§ Directions for this task:
Send back every line of the data exactly.

§ Saved entries:

-*-*-

(** * AWS IoT fleet provisioning by claim: the handshake of [main.go]

    A shallow embedding of [main.go]: the constants, the two response
    structs, [createMQTTClient] and [main].  [main] runs on the foreground
    goroutine; the MQTT client (paho) runs the subscription callbacks on its
    own delivery goroutine.  The two meet in four channels of capacity one
    and in two [select] statements, so the program is modelled as a state
    machine driven by a schedule: each event of the schedule lets the
    foreground goroutine run its next statement, lets the delivery goroutine
    dispatch one inbound message, or lets time pass. *)

From Stdlib Require Import NArith String Ascii.
From Stdlib.Strings Require Import Byte.
From stdpp Require Import base strings list gmap.

Set Warnings "-register-all".
Local Open Scope string_scope.
Local Open Scope list_scope.
Local Open Scope N_scope.

(** ** Constants of [main.go] *)

Definition region : string := "us-east-1".
Definition templateName : string := "testing_template".
Definition serialNumber : string := "testing_serial".
Definition certificateFile : string := "device_cert.pem".
Definition privateKeyFile : string := "device_key.pem".
Definition rootCAFile : string := "root_ca.pem".
Definition AWSIoTEndpoint : string := "aj0bkidxn9p53-ats.iot.us-east-1.amazonaws.com".

Definition topicCreateCertificate : string := "$aws/certificates/create/json".
Definition topicCreateAccepted : string := "$aws/certificates/create/json/accepted".
Definition topicCreateRejected : string := "$aws/certificates/create/json/rejected".
Definition topicRegisterThing : string :=
  "$aws/provisioning-templates/testing_template/provision/json".
Definition topicRegisterAccepted : string :=
  "$aws/provisioning-templates/testing_template/provision/json/accepted".
Definition topicRegisterRejected : string :=
  "$aws/provisioning-templates/testing_template/provision/json/rejected".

-*-*-

§ Solution:
(** * AWS IoT fleet provisioning by claim: the handshake of [main.go]

    A shallow embedding of [main.go]: the constants, the two response
    structs, [createMQTTClient] and [main].  [main] runs on the foreground
    goroutine; the MQTT client (paho) runs the subscription callbacks on its
    own delivery goroutine.  The two meet in four channels of capacity one
    and in two [select] statements, so the program is modelled as a state
    machine driven by a schedule: each event of the schedule lets the
    foreground goroutine run its next statement, lets the delivery goroutine
    dispatch one inbound message, or lets time pass. *)

From Stdlib Require Import NArith String Ascii.
From Stdlib.Strings Require Import Byte.
From stdpp Require Import base strings list gmap.

Set Warnings "-register-all".
Local Open Scope string_scope.
Local Open Scope list_scope.
Local Open Scope N_scope.

(** ** Constants of [main.go] *)

Definition region : string := "us-east-1".
Definition templateName : string := "testing_template".
Definition serialNumber : string := "testing_serial".
Definition certificateFile : string := "device_cert.pem".
Definition privateKeyFile : string := "device_key.pem".
Definition rootCAFile : string := "root_ca.pem".
Definition AWSIoTEndpoint : string := "aj0bkidxn9p53-ats.iot.us-east-1.amazonaws.com".

Definition topicCreateCertificate : string := "$aws/certificates/create/json".
Definition topicCreateAccepted : string := "$aws/certificates/create/json/accepted".
Definition topicCreateRejected : string := "$aws/certificates/create/json/rejected".
Definition topicRegisterThing : string :=
  "$aws/provisioning-templates/testing_template/provision/json".
Definition topicRegisterAccepted : string :=
  "$aws/provisioning-templates/testing_template/provision/json/accepted".
Definition topicRegisterRejected : string :=
  "$aws/provisioning-templates/testing_template/provision/json/rejected".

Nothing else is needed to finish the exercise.